Fig. 6. CDK12 overexpression induces metabolic dependency on the SGOC network in PyMT/CDK12.

a Left, GSEA of RNA-seq data (n = 2) from PyMT-CDK12 vs. PyMT-WT tumor cells, obtained from a pool of 3 different tumors for each strain, showing significant association of CDK12 overexpression with enrichment of gene sets involved in glycolysis (Reactome), glycine-serine-threonine metabolism (Gly-Ser-Thr metabolism, KEGG), one-carbon metabolism (one-carbon pool by folate, KEGG). Right, RT-qPCR analysis of PSAT1 and MTHFD1 in PyMT-CDK12 vs. PyMT-WT cells. mRNA levels are reported relative to control in each condition ± SEM (n = 1, out of two independent experiments). b Three-day proliferation of PyMT-CDK12 vs. PyMT-WT MECs silenced for PSAT1 (PSAT1-KD), MTHFD1 (MTHFD1-KD) and CDK12 (CDK12-KD). Data are expressed as relative to day 0 in each condition (=1, dashed line) and are the mean ± SD (n = 3).

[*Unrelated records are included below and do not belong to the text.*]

Lemma revoke_where_admin p r : respects (keeps has_admin) (revoke_where p r).
Proof. unfold revoke_where. u_respect. Qed.
Lemma refresh_create_admin s : respects (keeps has_admin) (refresh_create s).
Proof. unfold refresh_create. u_respect. Qed.
Lemma rotate_admin a b c s : respects (keeps has_admin) (rotate a b c s).
Proof. unfold rotate. pose proof refresh_create_admin. u_respect. Qed.
End Admins.
#[export] Hint Resolve update_profile_admin set_status_admin record_login_failure_admin
  record_login_success_admin replace_password_admin increment_admin user_create_admin
  revoke_where_admin refresh_create_admin rotate_admin : pres.

(** C36: the last administrator is protected.  From a state with an active
    administrator, no sequence of operations - disabling, role changes,
    whatever else - leads to a state without one. *)
Theorem admins_survive `{UEnv, Libraries} st w w' :
  has_admin w -> rtc (user_op st) w w' -> has_admin w'.
Proof.
  intros Ha Hr. induction Hr as [|w1 w2 w3 Hs _ IH]; [done|]. apply IH. revert Ha.
  change (keeps has_admin w1 w2).
  by apply (user_op_respects st (keeps has_admin)); eauto with pres.
Qed.

(** ** Refresh tokens *)

(** The payload of a token does not depend on when it is decoded. *)
Definition decode_stable `{Libraries} : Prop :=
  forall t1 t2 token secret issuer audience access c1 c2,
    jwt_decode t1 token secret issuer audience access = inl c1 ->
    jwt_decode t2 token secret issuer audience access = inl c2 -> c1 = c2.

(** Rows are stored under their id. *)
Definition keyed (w : UWorld) : Prop := forall k u, users w !! k = Some u -> user_id u = k.

Section Tokens.
Context `{UEnv, Libraries} (st : AuthSettings).

Lemma u_atomically_ok {A} (m : M UWorld exn A) w w' a :
  u_atomically m w = (w', Ok a) -> m w = (w', Ok a).
Proof. unfold u_atomically. by destruct (m w) as [w1 [b|e]]. Qed.

Lemma bind_u_now {B} (k : Z -> M UWorld exn B) w :
  bind u_now k w = k (u_utc (u_ticks w)) (w <| u_ticks ::= S |>).
Proof. done. Qed.

Lemma decode_ok acc token w w' c :
  decode st acc token w = (w', Ok (inl c)) ->
  exists now, jwt_decode now token (if acc then access_secret st else refresh_secret st)
    (jwt_issuer st) (if acc then access_audience st else refresh_audience st) acc = inl c
    /\ users w' = users w /\ refreshes w' = refreshes w.
Proof.
  unfold decode. rewrite bind_u_now. unfold ret. intros [= <- Hc].
  destruct (jwt_decode _ _ _ _ _ _) as [c'|e] eqn:Hd; [|done].
  case_bool_decide; [|done]. injection Hc as ->. eexists. by split.
Qed.

Lemma rotate_ok sid hash jti new w w' :
  rotate sid hash jti new w = (w', Ok Rotated) ->
  exists cur, refreshes w !! sid = Some cur /\ token_hash cur = hash /\ revoked_at cur = None
    /\ exists s' t, refreshes w' !! sid = Some s' /\ revoked_at s' = Some t.
Proof.
  unfold rotate. intros Hr%u_atomically_ok. rewrite bind_gets in Hr. cbv beta in Hr.
  destruct (refreshes w !! sid) as [cur|] eqn:Hcur; [|discriminate Hr].
  destruct (negb (bool_decide (token_hash cur = hash))) eqn:Hh; [discriminate Hr|].
  simpl in Hr. destruct (negb _) eqn:Hj in Hr; [discriminate Hr|].
  destruct (revoked_at cur) as [t|] eqn:Hrev; [discriminate Hr|].
  rewrite bind_u_now in Hr. cbv beta in Hr.
  destruct (_ <=? _) in Hr; [discriminate Hr|]. rewrite bind_modify in Hr.
  apply bind_ok_inv in Hr as (u & s1 & Hc & Hr). injection Hr as <-.
  apply negb_false_iff, bool_decide_eq_true in Hh.
  exists cur. split_and!; [done..|].
  apply (respects_fst _ _ _ _ _ (refresh_create_history new)) in Hc as [_ Hs].
  destruct (Hs sid _ ltac:(simpl; apply lookup_insert_eq)) as (s' & Hs' & [_ Hrv]).
  eexists s', _. split; [done|]. by apply Hrv.
Qed.

(** A refresh that succeeds found its session unused and left it revoked. *)
Lemma refresh_ok token ip w w' r :
  refresh st token ip w = (w', Ok r) ->
  exists now c w1 w2 cur, jwt_decode now token (refresh_secret st) (jwt_issuer st)
      (refresh_audience st) false = inl c
    /\ user_history w w1 /\ user_history w2 w'
    /\ refreshes w1 !! or_empty (c_session_id c) = Some cur /\ revoked_at cur = None
    /\ exists s' t, refreshes w2 !! or_empty (c_session_id c) = Some s' /\ revoked_at s' = Some t.
Proof.
  unfold refresh. intros Hr. apply bind_ok_inv in Hr as (u0 & s0 & Hl & Hr).
  apply (respects_fst user_history) in Hl; [|u_respect].
  apply bind_ok_inv in Hr as ([c|[]] & s1 & Hd & Hr);
    [|by run_inv Hr|by run_inv Hr].
  apply decode_ok in Hd as (now & Hd & Hu1 & Hs1).
  assert (H01 : user_history s0 s1) by (by apply uframed_same).
  unfold user_of in Hr. rewrite bind_gets in Hr. cbv beta in Hr.
  destruct (users s1 !! sub c) as [u|]; [|by run_inv Hr].
  destruct (negb _) in Hr; [by run_inv Hr|].
  unfold refresh_rotate in Hr. cbv zeta in Hr.
  apply bind_ok_inv in Hr as (nsid & s2 & Ha & Hr).
  apply (respects_fst user_history) in Ha; [|u_respect].
  apply bind_ok_inv in Hr as (njti & s3 & Hb & Hr).
  apply (respects_fst user_history) in Hb; [|u_respect].
  apply bind_ok_inv in Hr as (fresh & s4 & Hc & Hr).
  apply (respects_fst user_history) in Hc; [|unfold issue_refresh; u_respect].
  apply bind_ok_inv in Hr as (n & s5 & He & Hr).
  apply (respects_fst user_history) in He; [|u_respect].
  apply bind_ok_inv in Hr as (res & s6 & Hrot & Hr).
  destruct res as [|x y|]; [by run_inv Hr|by run_inv Hr|].
  apply (respects_fst user_history) in Hr;
    [|unfold issue_access, current_user, throw; u_respect].
  apply rotate_ok in Hrot as (cur & Hcur & _ & Hrev & s' & t & Hs' & Ht).
  exists now, c, s5, s6, cur. split_and!; [done| |done..|by exists s', t].
  by repeat (etransitivity; [eassumption|]).
Qed.
End Tokens.

(** C34: a refresh token is accepted at most once.  After a successful refresh,
    whatever happens in between - further refreshes, log-outs, password
    changes - the same token is refused. *)
Theorem refresh_single_use `{UEnv, Libraries} st token ip ip' w w1 r w2 :
  decode_stable -> refresh st token ip w = (w1, Ok r) -> rtc (user_op st) w1 w2 ->
  exists w3 e, refresh st token ip' w2 = (w3, Raise e).
Proof.
  intros Hst Hr Hops. destruct (refresh st token ip' w2) as [w3 [r'|e]] eqn:Hr'; [|by exists w3, e].
  exfalso. apply refresh_ok in Hr as (n1 & c1 & wa & wb & cur & Hd1 & _ & Hh & _ & _ & s' & t & Hs' & Ht).
  apply refresh_ok in Hr' as (n2 & c2 & wc & wd & cur' & Hd2 & Hh' & _ & Hc' & Hrev & _).
  rewrite (Hst _ _ _ _ _ _ _ _ _ Hd2 Hd1) in Hc'.
  assert (Hall : user_history wb wc).
  { etransitivity; [exact Hh|]. etransitivity; [by eapply user_ops_history|exact Hh']. }
  destruct (uh_sessions _ _ Hall _ _ Hs') as (s2 & Hs2 & [_ Hr2]).
  specialize (Hr2 _ Ht). congruence.
Qed.

Lemma increment_run `{UEnv} uid u w :
  users w !! uid = Some u ->
  increment_token_version uid w
  = (w <| users := <[uid := u <| token_version ::= Z.succ |>
            <| user_updated_at := u_utc (u_ticks w) |>]> (users w) |> <| u_ticks ::= S |>, Ok tt).
Proof.
  intros Hu. unfold increment_token_version, user_of, u_atomically.
  rewrite bind_gets, bind_u_now. cbv beta. by rewrite Hu.
Qed.

(** presenting a used refresh token is detected and cuts off its family:
    the request fails as a reuse, every session of the token's family is
    revoked, and the owner's token version moves on, so that the access tokens
    issued so far are void as well. *)
Theorem reuse_revokes_family `{UEnv, Libraries} st token c u w cur t v :
  refreshes w !! or_empty (c_session_id c) = Some cur ->
  token_hash cur = token_digest token -> rs_jti cur = c_jti c -> revoked_at cur = Some t ->
  users w !! rs_user_id cur = Some v ->
  exists w' v', refresh_rotate st token c u w = (w', Raise (Domain AuthRefreshReusedError []))
    /\ (forall k s, refreshes w' !! k = Some s -> token_family_id s = token_family_id cur ->
          revoked_at s <> None)
    /\ users w' !! rs_user_id cur = Some v' /\ token_version v' = token_version v + 1.
Proof.
  intros Hs Hh Hj Ht Hv. eexists _, _. split.
  - unfold refresh_rotate, issue_refresh, u_new_id, u_now, rotate, u_atomically, bind, gets, ret.
    simpl. rewrite Hs, Hh, Hj, !bool_decide_true by done. simpl. rewrite Ht. simpl.
    erewrite increment_run by exact Hv. done.
  - simpl. split; [|rewrite lookup_insert_eq; split; [done|]; simpl; lia].
    intros k s. rewrite lookup_fmap. destruct (refreshes w !! k) as [s0|]; simpl; [|done].
    intros [= <-]. destruct (revoked_at s0) eqn:E; [by rewrite E|].
    case_bool_decide; simpl; [done|]. intros ?. congruence.
Qed.

(** ** Lock-out and disabling *)

(** Normalised user names are unique. *)
Definition unique_names (w : UWorld) : Prop :=
  forall k1 k2 u1 u2, users w !! k1 = Some u1 -> users w !! k2 = Some u2 ->
    username_normalized u1 = username_normalized u2 -> k1 = k2.

(** The row a login name belongs to. *)
Definition row_named (name : string) (w : UWorld) : option AppUser :=
  find_first (fun u => bool_decide (username_normalized u = name)) (snd <$> map_to_list (users w)).

Lemma row_named_Some name w u :
  keyed w -> row_named name w = Some u ->
  users w !! user_id u = Some u /\ username_normalized u = name.
Proof.
  intros Hk [Hin Hn%bool_decide_eq_true]%find_first_Some. split; [|done].
  apply list_elem_of_fmap in Hin as ([k v] & -> & Hin%elem_of_map_to_list). simpl in *.
  by rewrite (Hk _ _ Hin).
Qed.

Lemma row_named_put name w u u' :
  unique_names w -> users w !! user_id u = Some u -> username_normalized u = name ->
  username_normalized u' = name ->
  row_named name (w <| users := <[user_id u := u']> (users w) |>) = Some u'.
Proof.
  intros Hq Hu Hn Hn'. unfold row_named. simpl.
  destruct (find_first _ _) as [v|] eqn:Hf.
  - apply find_first_Some in Hf as [Hin Hv%bool_decide_eq_true].
    apply list_elem_of_fmap in Hin as ([k v'] & -> & Hin%elem_of_map_to_list). simpl in *.
    apply lookup_insert_Some in Hin as [[_ ->]|[Hne Hin]]; [done|].
    destruct Hne. apply (Hq _ _ u v'); congruence.
  - eapply find_first_None with (x := u') in Hf; [by rewrite bool_decide_true in Hf|].
    apply list_elem_of_fmap. exists (user_id u, u'). split; [done|].
    apply elem_of_map_to_list. by rewrite lookup_insert_eq.
Qed.


(** guessing a password is cut short.  The fifth wrong password in a row
    locks the account for fifteen minutes: that attempt already reports the
    lock, and until it expires every further log-in is refused, even with the
    right password, and changes neither users nor sessions. *)
Theorem fifth_failure_locks `{UEnv, Libraries} st name pw ip w u :
  rate_limit_enabled st = false -> keyed w -> unique_names w ->
  row_named (normalize_username name) w = Some u -> locked_until u = None ->
  failed_login_count u = 4 -> pw_verify pw (password_hash u) = false ->
  exists w1, login st name pw ip w = (w1, Raise (Domain AuthAccountLockedError []))
    /\ forall pw' ip', u_utc (u_ticks w1) < u_utc (S (u_ticks w)) + minutes 15 ->
         exists w2, login st name pw' ip' w1 = (w2, Raise (Domain AuthAccountLockedError []))
           /\ users w2 = users w1 /\ refreshes w2 = refreshes w.
Proof.
  intros Hr Hk Hq Hrow Hl Hf Hpw. destruct (row_named_Some _ _ _ Hk Hrow) as [Hu Hn].
  set (t := u_utc (S (u_ticks w))).
  set (u' := u <| failed_login_count ::= Z.succ |> <| locked_until := Some (t + minutes 15) |>
               <| user_updated_at := t |>).
  assert (Hrow' : row_named (normalize_username name)
      (w <| users := <[user_id u := u']> (users w) |>) = Some u') by by apply row_named_put.
  eexists. split.
  - unfold login, login_limits. rewrite Hr, bind_ret. unfold by_normalized_username.
    rewrite bind_gets. cbv beta. fold (row_named (normalize_username name) w). rewrite Hrow.
    rewrite bind_u_now. cbv beta. rewrite Hl, Hpw. cbv beta iota zeta delta [negb orb].
    rewrite (bind_ok _ _ _ (w <| users := <[user_id u := u']> (users w) |>
      <| u_ticks := S (S (u_ticks w)) |>) true); [reflexivity|].
    unfold record_login_failure, u_atomically, user_of, u', t.
    rewrite bind_u_now. cbv beta. rewrite bind_gets. cbv beta. simpl. rewrite Hu. simpl.
    by rewrite Hf.
  - intros pw' ip' Ht. eexists. split.
    + unfold login, login_limits. rewrite Hr, bind_ret. unfold by_normalized_username.
      rewrite bind_gets. cbv beta. unfold row_named in Hrow'. simpl in Hrow' |- *.
      rewrite Hrow'. rewrite bind_u_now. cbv beta. simpl.
      rewrite (proj2 (Z.ltb_lt _ _)); [reflexivity|]. exact Ht.
    + done.
Qed.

Statistical significance, two-sided unpaired t-test, relative to Ctr-KD in each condition, and relative to WT in the same experimental condition for Ctr-KD PyMT-CDK12 cells. ***P < 0.001 relative to matching control. c RT-qPCR showing efficiency of PSAT1, MTHFD1 and CDK12 knockdown in PyMT/CDK12 and PyMT/WT MECs. Data are expressed as relative to control-silenced cells (Ctr-KD = 1, indicated by horizontal dashed line) for each condition (one experiment performed in technical triplicates).